Science communication has a unique role in dismantling impostor syndrome in several ways. First, we become more confident in our abilities. Second, we normalize challenges by seeing that smart students struggle, too. Third, when we formally study communication, we understand why it goes wrong. That provides a new perspective when we get lost in a seminar: Maybe it’s not because we’re incompetent frauds who don’t deserve to be in grad school — sometimes the speaker omitted the most important information.
Lastly, impostor syndrome taught me that sometimes scientists are hard to understand because we’re afraid of being understood. If we can be analyzed, we can be criticized. One student confessed, “I hope the audience gets lost because then they won’t ask me hard questions.” Talking clearly about our work is an act of vulnerability — people see our real selves, and they also see our real work, with all its limitations.

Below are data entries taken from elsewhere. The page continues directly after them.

(** [main] from the recognized text on. *)
Lemma main_from_text fuel (t1 : trace) (frame : raster) (proc : gray_image)
    (t2 : trace) (text : str) :
  capture_frame cfg w fuel [EPrint (py"[OK] Starting capture" ++ ellipsis)]
  = (t1, Ret frame) ->
  preprocess_for_ocr w frame = Ret proc ->
  ocr_image cfg w proc (t1 ++ saved_events frame proc) = (t2, Ret text) ->
  main cfg w fuel []
  = match stdin_line w (t2 ++ result_events text) with
    | Ret line =>
        if str_eqb (lower (strip line)) py"y"
        then
          match send_to_esp32 cfg w fuel (Some text) None
                  (t2 ++ result_events text
                      ++ [prompt; EPrint (py"[OK] Sending to ESP32" ++ ellipsis)])
          with
          | (t3, Ret _) => (t3 ++ [EPrint py"[OK] Send complete"], Ret tt)
          | (t3, Raise e) => (t3, Raise e)
          | (t3, NoFuel) => (t3, NoFuel)
          end
        else (t2 ++ result_events text ++ [prompt; EPrint py"Skipped sending."],
              Ret tt)
    | Raise e => (t2 ++ result_events text ++ [prompt], Raise e)
    | NoFuel => (t2 ++ result_events text ++ [prompt], NoFuel)
    end.
Proof.
  intros Hcap Hpre Hocr. unfold main.
  erewrite bind_ret by reflexivity.
  erewrite bind_ret by exact Hcap.
  rewrite (@main_saves_images w t1 frame proc _ Hpre).
  erewrite bind_ret by exact Hocr.
  unfold checkpoint, print, emit, call.
  unfold bind at 1 2 3 4 5, ret. rewrite <- !app_assoc. cbn [app].
  unfold result_events, prompt. cbn [app].
  destruct (stdin_line w _) as [line| |]; try reflexivity.
  destruct (str_eqb (lower (strip line)) py"y").
  - unfold bind. rewrite <- ?app_assoc. cbn [app].
    destruct (send_to_esp32 cfg w fuel (Some text) None _) as [t3 [[]| |]];
      reflexivity.
  - rewrite <- ?app_assoc. reflexivity.
Qed.

(** Under [no_interrupts] the loop raises instances of [Exception] only. *)
Lemma write_loop_raises_exceptions fuel :
  no_interrupts w ->
  forall (payload : str) (t t' : trace) (e : exn),
    write_loop cfg w fuel payload t = (t', Raise e) -> is_Exception e = true.
Proof.
  intros [_ [_ [_ [Hw Hf]]]].
  induction fuel as [|fuel IH]; intros payload t t' e.
  - destruct payload; discriminate.
  - destruct payload as [|c p]; [discriminate|].
    cbn [write_loop]. unfold slice_to, slice_from, encode.
    destruct (encode_utf8 _) as [d|]; [|intros [= _ <-]; reflexivity].
    unfold sleep, emit, bind at 1 2 3, call, ret, may_raise.
    destruct (serial_write w t (d ++ [10])) as [e'|] eqn:Ew.
    { intros [= _ <-]. exact (Hw _ _ _ Ew). }
    destruct (serial_flush w _) as [e'|] eqn:Ef.
    { intros [= _ <-]. exact (Hf _ _ Ef). }
    unfold bind. apply IH.
Qed.

End Pipeline.

Section Survival.

Variable cfg : Config.
Variable w : World.
Hypothesis max_pos : (0 < MAX_CHARS_PER_CHUNK cfg)%nat.
Hypothesis quiet : no_interrupts w.

Lemma send_to_esp32_returns fuel (text port : option str) (t : trace) :
  (length (normalize text) <= fuel)%nat ->
  exists mid, send_to_esp32 cfg w fuel text port t = (t ++ mid, Ret tt).
Proof.
  intros Hfuel.
  assert (Hexplicit : forall (p : str) (t0 : trace), normalize text <> [] ->
            exists mid,
              send_to_esp32 cfg w fuel text (Some p) t0 = (t0 ++ mid, Ret tt)).
  { intros p t0 Hne. destruct p as [|c p].
    - rewrite normalize_empty_iff in Hne. unfold send_to_esp32.
      destruct (strip _); [congruence|]. eexists. reflexivity.
    - assert (Hp : c :: p <> []) by discriminate.
      destruct (serial_open w (t0 ++ [connecting cfg (c :: p)]) (c :: p))
        as [e|] eqn:Eo.
      + rewrite (@send_to_esp32_open_raises cfg w fuel text (c :: p) t0 e
                   Hne Hp Eo).
        destruct quiet as [_ [_ [Ho _]]]. rewrite (Ho _ _ _ Eo).
        eexists. reflexivity.
      + rewrite (@send_to_esp32_opened cfg w fuel text (c :: p) t0 Hne Hp Eo).
        destruct (@write_loop_events cfg w max_pos fuel (normalize text)
                    (t0 ++ [connecting cfg (c :: p);
                            ESerialOpen (c :: p) (SERIAL_BAUD cfg) 2;
                            ESleep 2000]) Hfuel)
          as [mid [o [Hrun [_ Ho]]]].
        rewrite Hrun. destruct o as [[]|e|]; [| |congruence].
        * rewrite <- !app_assoc. eexists. reflexivity.
        * rewrite (@write_loop_raises_exceptions cfg w fuel quiet
                     (normalize text) _ _ e Hrun).
          rewrite <- !app_assoc. eexists. reflexivity. }
  destruct (normalize text) as [|c r] eqn:En.
  - apply normalize_empty_iff in En. unfold send_to_esp32. rewrite En.
    eexists. reflexivity.
  - assert (Hne : normalize text <> []) by (rewrite En; discriminate).
    rewrite <- En in Hexplicit.
    destruct port as [p|]; [now apply Hexplicit|].
    rewrite (@send_to_esp32_scanned cfg w fuel text t Hne).
    destruct (sorted _) as [|p l]; [eexists; reflexivity|].
    destruct (Hexplicit p (t ++ [EGlob py"/dev/ttyACM*"; EGlob py"/dev/ttyUSB*"])
                Hne) as [mid ->].
    rewrite <- app_assoc. eexists. reflexivity.
Qed.

Lemma ocr_image_returns (img : gray_image) (t : trace) :
  exists t' text,
    ocr_image cfg w img t = (t', Ret text)
    /\ (text = [] \/ ocr_engine w t img = Ret text).
Proof.
  destruct quiet as [Hend [Hexn _]].
  unfold ocr_image, try_except, call, print, emit, bind, call, ret.
  destruct (ocr_engine w t img) as [s|e|] eqn:E.
  - eexists; eexists. split; [reflexivity|now right].
  - rewrite (Hexn _ _ _ E). eexists; eexists. split; [reflexivity|now left].
  - now elim (Hend t img).
Qed.

End Survival.

(** X18: nothing is sent without the operator's consent: when the answer
    to the prompt, stripped and lowered, is not "y", [main] prints
    "Skipped sending." and returns; no scan, no serial port. *)
Theorem main_declined :
  forall (cfg : Config) (w : World) (fuel : nat) (t1 t2 : trace)
         (frame : raster) (proc : gray_image) (text line : str),
    capture_frame cfg w fuel [EPrint (py"[OK] Starting capture" ++ ellipsis)]
    = (t1, Ret frame) ->
    preprocess_for_ocr w frame = Ret proc ->
    ocr_image cfg w proc (t1 ++ saved_events frame proc) = (t2, Ret text) ->
    stdin_line w (t2 ++ result_events text) = Ret line ->
    str_eqb (lower (strip line)) py"y" = false ->
    main cfg w fuel []
    = (t2 ++ result_events text ++ [prompt; EPrint py"Skipped sending."],
       Ret tt)
    /\ forallb (fun e => negb (serial_event e))
         (result_events text ++ [prompt; EPrint py"Skipped sending."]) = true.
Proof.
  intros cfg w fuel t1 t2 frame proc text line Hcap Hpre Hocr Hin Hno.
  rewrite (main_from_text cfg w fuel Hcap Hpre Hocr), Hin, Hno.
  split; reflexivity.
Qed.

There are additional psychological costs for those with less privilege. I grew up surrounded by role models in the sciences; I could afford to work unpaid lab internships; and I had a social network of family friends who prepared me for the difficulties of grad school. But many people feel out of place because of their race, gender, or accent. Earning a Ph.D. is much harder for my friends who didn’t have those tailwinds, who are sexually harassed, or told they don’t belong. Even when talented students win prestigious fellowships, they can be nagged by layers of self-doubt that I will never experience: “Did I win this because I’m black?” Impostor syndrome is harder for women and students of color, so addressing the psychological hardship of higher education isn’t just an issue of mental health; it’s an issue of social justice.
Over the last decade, science-communication programs have blossomed across the United States. Many of them were started by grad students just like us who felt their education was missing something essential. We never intended to find benefits for mental health — our programs touched on these topics by accident. With a modicum of intention, we could do much more.

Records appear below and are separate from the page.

Lemma unconfigured_key_protect_on_sample :
  keyProtectClient
    (serve Sample.node Cases.gateway_only Sample.backends
       [("key_protect_list_keys", VObj []);
        ("zos_connect_health", VObj []);
        ("key_protect_wrap_key", VObj Sample.wrap_dek)]
       Sample.start)
  = None
  /\ exists l,
       calls (serve Sample.node Cases.gateway_only Sample.backends
                [("key_protect_list_keys", VObj []);
                 ("zos_connect_health", VObj []);
                 ("key_protect_wrap_key", VObj Sample.wrap_dek)]
                Sample.start)
       = (calls Sample.start ++ l)%list
       /\ forallb is_fetch l = true.
Proof.
  apply (unconfigured_key_protect_is_never_contacted Sample.node Cases.gateway_only
           Sample.backends).
  - reflexivity.
  - left. reflexivity.
Defined.

Lemma empty_aad_is_forwarded_on_sample :
  exists wrapBody unwrapBody,
    calls (snd (Sample.run "key_protect_wrap_key"
                  (VObj [("key_id", VStr "root-1"); ("plaintext", Sample.dek);
                         ("aad", VArr [])])))
    = (calls Sample.start
       ++ [KpCall wrapKey
             (VObj [("id", VStr "root-1");
                    ("bluemixInstance", bluemixInstance Sample.config);
                    ("keyActionWrapBody", VObj wrapBody)])])%list
    /\ calls (snd (Sample.run "key_protect_unwrap_key"
                     (VObj [("key_id", VStr "root-1");
                            ("ciphertext", VStr "1:c2VjcmV0LWRlaw==");
                            ("aad", VArr [])])))
       = (calls Sample.start
          ++ [KpCall unwrapKey
                (VObj [("id", VStr "root-1");
                       ("bluemixInstance", bluemixInstance Sample.config);
                       ("keyActionUnwrapBody", VObj unwrapBody)])])%list
    /\ lookup "aad" wrapBody = lookup "aad" unwrapBody
    /\ lookup "aad" wrapBody = VArr []
    /\ (forall items, VArr [] = VArr items -> lookup "aad" wrapBody = VArr items).
Proof.
  exact (aad_is_forwarded_alike Sample.node Sample.config Sample.backends
           [("key_id", VStr "root-1"); ("plaintext", Sample.dek); ("aad", VArr [])]
           [("key_id", VStr "root-1"); ("ciphertext", VStr "1:c2VjcmV0LWRlaw==");
            ("aad", VArr [])]
           (VArr []) Sample.start Sample.with_client Sample.client
           eq_refl eq_refl eq_refl).
Defined.

Lemma integrations_independent_on_sample :
  call_tool Sample.node Sample.config Sample.backends "key_protect_get_key"
    (VObj [("key_id", VStr "root-1")]) Sample.start
  = call_tool Sample.node Cases.key_protect_only Sample.backends "key_protect_get_key"
      (VObj [("key_id", VStr "root-1")]) Sample.start
  /\ call_tool Sample.node Sample.no_config Sample.backends "zos_connect_health"
       (VObj []) Sample.start
     = call_tool Sample.node Cases.key_protect_only Sample.backends "zos_connect_health"
         (VObj []) Sample.start.
Proof.
  split.
  - exact (proj1 (integrations_are_independent Z Sample.node Sample.backends
                    Sample.config Cases.key_protect_only "key_protect_get_key"
                    (VObj [("key_id", VStr "root-1")]) Sample.start)
             eq_refl eq_refl eq_refl eq_refl).
  - exact (proj2 (integrations_are_independent Z Sample.node Sample.backends
                    Sample.no_config Cases.key_protect_only "zos_connect_health"
                    (VObj []) Sample.start)
             eq_refl eq_refl eq_refl eq_refl).
Defined.

Lemma get_key_on_sample :
  fst (Sample.run "key_protect_get_key" (VObj [("key_id", VStr "root-1")]))
  = inr (text_result (Json (Sample.key_resource "root-1" "kek" false))).
Proof.
  exact (proj1 (get_key_returns_the_first_resource Sample.node Sample.config
                  Sample.backends [("key_id", VStr "root-1")] Sample.start
                  Sample.with_client Sample.client _ _ 1%Z eq_refl eq_refl eq_refl)
           (Sample.key_resource "root-1" "kek" false) [] eq_refl).
Defined.

Lemma standard_key_without_extractable_is_the_root_key_request :
  Sample.run "key_protect_create_key" (VObj Sample.create_root_key)
  = Sample.run "key_protect_create_key"
      (VObj [("type", VStr "standard_key"); ("name", VStr "k1")]).
Proof.
  exact (key_type_is_sent_as_extractable_only Sample.node Sample.config Sample.backends
           Sample.create_root_key [("type", VStr "standard_key"); ("name", VStr "k1")]
           Sample.start eq_refl eq_refl eq_refl eq_refl eq_refl eq_refl).
Defined.

Lemma paging_on_sample :
  calls (snd (Sample.run "key_protect_list_keys"
                (VObj [("limit", VNum 25); ("offset", VNum 50)])))
  = [KpCall getKeys
       (VObj [("bluemixInstance", VStr "instance-1"); ("limit", VNum 25);
              ("offset", VNum 50); ("state", VUndef)])].
Proof.
  apply (list_keys_passes_paging_through Sample.node Sample.config Sample.backends
           [("limit", VNum 25); ("offset", VNum 50)] 25 50 Sample.start
           Sample.with_client Sample.client); try reflexivity.
  discriminate.
Defined.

As their founders graduate, these student programs are now at a crossroads. I believe the only way to make science communication training sustainable is for grass-roots groups to become institutionalized. These programs deserve top-down support with full-time positions for program directors. We must teach science communication for the sake of our research, because an experiment that’s never understood is as useless as an experiment that’s never completed. We must teach this for our society, because we are graduating into a world that cannot agree on what we know. But we must also teach this for our own sanity.
When we explain what we do, we learn who we are.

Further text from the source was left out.